What you should do: With the records below as your source, retype each line exactly from the top down to the line that contains "lo_link i e", and include that line.

[Material provided Boundary: Start]

(** A block with a new hash at the end. *)
Lemma by_hash_snoc k l e :
  e_hash e ∉ e_hash <$> l → by_hash k (l ++ [e]) = if decide (e_hash e = k) then Some (length l, e) else by_hash k l.
Proof.
  intros Hf. unfold by_hash. destruct (list_find _ l) as [[i e']|] eqn:E.
  - rewrite (list_find_app_l _ _ _ _ _ E). rewrite decide_False; [done|]. intros <-.
    fold (by_hash (e_hash e) l) in E. by rewrite by_hash_None in E.
  - rewrite list_find_app_r by done. cbn. by case_decide.
Qed.

Lemma by_hash_take k l i e e' : by_hash k l = Some (i, e) → total (take (S i) (l ++ [e'])) = total (take (S i) l).
Proof. intros [Hl _]%by_hash_Some. apply lookup_lt_Some in Hl. by rewrite take_app_le by lia. Qed.

(** ** The ledger and the database *)

Definition genesis_header : Header := hd_ComputeHash HeaderHash (GenesisHeader genesis_config).
Definition genesis_entry : entry := mkEntry (mkBlock genesis_header [] []) None.

Record ledger_ok (l : list entry) : Prop := {
  lo_genesis : e_block <$> l !! 0%nat = Some (mkBlock genesis_header [] []);
  lo_number i e : l !! i = Some e → hd_Number (e_header e) = Z.of_nat i;
  lo_u64 : Z.of_nat (length l) ≤ M64;
  lo_link i e e' : l !! i = Some e → l !! S i = Some e' → hd_ParentHash (e_header e') = e_hash e;
  lo_gas i e e' : l !! i = Some e → l !! S i = Some e' → verifyGasLimit (e_header e') (e_header e) = Ok ();
  lo_hashed e : e ∈ l → HeaderHash (e_header e) = e_hash e ∧ e_hash e ≠ ZeroHash;
  lo_distinct : NoDup (e_hash <$> l);
  lo_senders e : e ∈ l → Forall (λ t, tx_From t ≠ ZeroAddress) (e_txs e);
}.

(** The last block with a transaction. *)
Definition block_of_tx (t : Hash) (l : list entry) : option entry := last (filter (λ e, t ∈ tx_Hash <$> e_txs e) l).

Record db_agrees (d : chain_db) (l : list entry) : Prop := {
  da_headHash : db_headHash d = e_hash <$> last l;
  da_headNumber : db_headNumber d = (hd_Number ∘ e_header) <$> last l;
  da_canonical n : db_canonical d !! n = if 0 <=? n then e_hash <$> l !! Z.to_nat n else None;
  da_headers k : db_headers d !! k = (e_header ∘ snd) <$> by_hash k l;
  da_difficulty k : db_difficulty d !! k = (λ p, total (take (S p.1) l)) <$> by_hash k l;
  da_bodies k : db_bodies d !! k = by_hash k l ≫= λ p, if (p.1 =? 0)%nat then None else Some (bk_Body (e_block p.2));
  da_receipts k : db_receipts d !! k = by_hash k l ≫= λ p, e_receipts p.2;
  da_txLookup t : db_txLookup d !! t = e_hash <$> block_of_tx t l;
  da_forks : db_forks d = None;
}.

(** What [chain_WriteBlock] writes for a block on top of the head. *)
Definition write_lookups (hash : Hash) (txs : list Transaction) (d : chain_db) : chain_db :=
  foldl (λ d t, WriteTxLookup (tx_Hash t) hash d) d txs.

Definition append_db (block : Block) (td : Z) (d : chain_db) : chain_db :=
  let hash := hd_Hash (bk_Header block) in
  WriteCanonicalHeader (bk_Header block) td (write_lookups hash (bk_Transactions block) (WriteBody hash (bk_Body block) d)).

Lemma write_lookups_fields hash txs : ∀ d,
  let d' := write_lookups hash txs d in
  db_canonical d' = db_canonical d ∧ db_headHash d' = db_headHash d ∧ db_headNumber d' = db_headNumber d ∧
  db_forks d' = db_forks d ∧ db_difficulty d' = db_difficulty d ∧ db_headers d' = db_headers d ∧
  db_bodies d' = db_bodies d ∧ db_receipts d' = db_receipts d.
Proof. induction txs as [|t txs IH]; intros d; cbn; [done|]. apply (IH (WriteTxLookup (tx_Hash t) hash d)). Qed.

Lemma write_lookups_lookup hash txs t : ∀ d,
  db_txLookup (write_lookups hash txs d) !! t = if decide (t ∈ tx_Hash <$> txs) then Some hash else db_txLookup d !! t.
Proof.
  induction txs as [|x txs IH]; intros d; [by rewrite decide_False by set_solver|].
  change (write_lookups hash (x :: txs) d) with (write_lookups hash txs (WriteTxLookup (tx_Hash x) hash d)). rewrite IH. cbn [WriteTxLookup db_txLookup]. destruct (decide (t ∈ tx_Hash <$> txs)); [by rewrite decide_True by set_solver|].
  destruct (decide (tx_Hash x = t)) as [<-|]; [by rewrite lookup_insert_eq, decide_True by set_solver|].
  by rewrite lookup_insert_ne, decide_False by set_solver.
Qed.

Lemma total_snoc l e : total (l ++ [e]) = total l + hd_Difficulty (e_header e).
Proof. unfold total. rewrite sumZ_app. cbn. lia. Qed.

Lemma block_of_tx_snoc t l e :
  block_of_tx t (l ++ [e]) = if decide (t ∈ tx_Hash <$> e_txs e) then Some e else block_of_tx t l.
Proof.
  unfold block_of_tx. rewrite filter_app, filter_cons, filter_nil. case_decide; [by rewrite last_snoc|by rewrite app_nil_r].
Qed.

Lemma append_agrees d l block :
  ledger_ok l → l ≠ [] → db_agrees d l → hd_Hash (bk_Header block) ∉ e_hash <$> l →
  hd_Number (bk_Header block) = Z.of_nat (length l) →
  let e := mkEntry block None in
  db_agrees (append_db block (total (l ++ [e])) d) (l ++ [e]).
Proof.
  intros Hl Hne [] Hf Hn e. pose proof (write_lookups_fields (e_hash e) (e_txs e) (WriteBody (e_hash e) (bk_Body block) d))
    as (Ec & _ & _ & Ef & Ed & Eh & Eb & Er).
  pose proof (write_lookups_lookup (e_hash e) (e_txs e)) as Et.
  assert (e_hash e ∉ e_hash <$> l) as Hf' by done.
  split; cbn -[by_hash]; change (hd_Hash (bk_Header block)) with (e_hash e); change (bk_Transactions block) with (e_txs e).
  - by rewrite last_snoc.
  - by rewrite last_snoc.
  - intros n. rewrite Ec. cbn. rewrite Hn. destruct (decide (Z.of_nat (length l) = n)) as [<-|Hne'].
    + rewrite lookup_insert_eq, (proj2 (Z.leb_le 0 _)), Nat2Z.id, list_lookup_middle by (done || lia). done.
    + rewrite lookup_insert_ne, da_canonical0 by done. destruct (Z.leb_spec 0 n); [|done].
      f_equal. symmetry. destruct (decide (Z.to_nat n < length l)%nat); [by apply lookup_app_l|].
      rewrite !lookup_ge_None_2; [done|lia|]. rewrite length_app. cbn. lia.
  - intros k. rewrite Eh, by_hash_snoc by done. case_decide as Hk; [by rewrite <- Hk, lookup_insert_eq|].
    by rewrite lookup_insert_ne.
  - intros k. rewrite Ed, by_hash_snoc by done. cbn. case_decide as Hk.
    + rewrite <- Hk, lookup_insert_eq. cbn. by rewrite take_ge by (rewrite length_app; cbn; lia).
    + rewrite lookup_insert_ne, da_difficulty0 by done. destruct (by_hash k l) as [[i e']|] eqn:E; [|done].
      cbn -[take]. by rewrite (by_hash_take _ _ _ _ _ E).
  - intros k. rewrite Eb, by_hash_snoc by done. cbn. case_decide as Hk.
    + rewrite <- Hk, lookup_insert_eq. cbn. destruct l; [done|]. done.
    + by rewrite lookup_insert_ne.
  - intros k. rewrite Er, by_hash_snoc by done. case_decide as Hk; [|done].
    cbn. rewrite <- Hk, da_receipts0. by rewrite by_hash_None.
  - intros t. rewrite Et, block_of_tx_snoc. cbn. by case_decide.
  - by rewrite Ef.
Qed.

Lemma receipts_agree d l block rs :
  hd_Hash (bk_Header block) ∉ e_hash <$> l →
  db_agrees d (l ++ [mkEntry block None]) →
  db_agrees (WriteReceipts (hd_Hash (bk_Header block)) rs d) (l ++ [mkEntry block (Some rs)]).
Proof.
  intros Hf []. set (e := mkEntry block None) in *. set (e' := mkEntry block (Some rs)) in *.
  assert (∀ k, by_hash k (l ++ [e']) = if decide (e_hash e = k) then Some (length l, e') else by_hash k l) as E'.
  { intros k. by rewrite by_hash_snoc by done. }
  assert (∀ k, by_hash k (l ++ [e]) = if decide (e_hash e = k) then Some (length l, e) else by_hash k l) as E.
  { intros k. by apply by_hash_snoc. }
  rewrite last_snoc in *. split; cbn [WriteReceipts db_canonical db_headHash db_headNumber db_forks db_difficulty db_headers db_bodies db_receipts db_txLookup].
  - by rewrite last_snoc.
  - by rewrite last_snoc.
  - intros n. rewrite da_canonical0. destruct (0 <=? n); [|done]. by rewrite <- !list_lookup_fmap, !fmap_app.
  - intros k. rewrite da_headers0, E, E'. by case_decide.
  - intros k. rewrite da_difficulty0, E, E'. case_decide; cbn -[take].
    + by rewrite !take_ge, !total_snoc by (rewrite length_app; cbn; lia).
    + destruct (by_hash k l) as [[i x]|] eqn:Ek; [|done]. cbn -[take]. by rewrite !(by_hash_take _ _ _ _ _ Ek).
  - intros k. rewrite da_bodies0, E, E'. by case_decide.
  - intros k. rewrite E'. change (hd_Hash (bk_Header block)) with (e_hash e). case_decide as Hk.
    + by rewrite <- Hk, lookup_insert_eq.
    + rewrite lookup_insert_ne, da_receipts0, E by done. by rewrite decide_False.
  - intros t. rewrite da_txLookup0, !block_of_tx_snoc. change (e_txs e') with (e_txs e). by case_decide.
  - done.
Qed.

[Material provided Boundary: End]

The completed task:
(** A block with a new hash at the end. *)
Lemma by_hash_snoc k l e :
  e_hash e ∉ e_hash <$> l → by_hash k (l ++ [e]) = if decide (e_hash e = k) then Some (length l, e) else by_hash k l.
Proof.
  intros Hf. unfold by_hash. destruct (list_find _ l) as [[i e']|] eqn:E.
  - rewrite (list_find_app_l _ _ _ _ _ E). rewrite decide_False; [done|]. intros <-.
    fold (by_hash (e_hash e) l) in E. by rewrite by_hash_None in E.
  - rewrite list_find_app_r by done. cbn. by case_decide.
Qed.

Lemma by_hash_take k l i e e' : by_hash k l = Some (i, e) → total (take (S i) (l ++ [e'])) = total (take (S i) l).
Proof. intros [Hl _]%by_hash_Some. apply lookup_lt_Some in Hl. by rewrite take_app_le by lia. Qed.

(** ** The ledger and the database *)

Definition genesis_header : Header := hd_ComputeHash HeaderHash (GenesisHeader genesis_config).
Definition genesis_entry : entry := mkEntry (mkBlock genesis_header [] []) None.

Record ledger_ok (l : list entry) : Prop := {
  lo_genesis : e_block <$> l !! 0%nat = Some (mkBlock genesis_header [] []);
  lo_number i e : l !! i = Some e → hd_Number (e_header e) = Z.of_nat i;
  lo_u64 : Z.of_nat (length l) ≤ M64;
  lo_link i e e' : l !! i = Some e → l !! S i = Some e' → hd_ParentHash (e_header e') = e_hash e;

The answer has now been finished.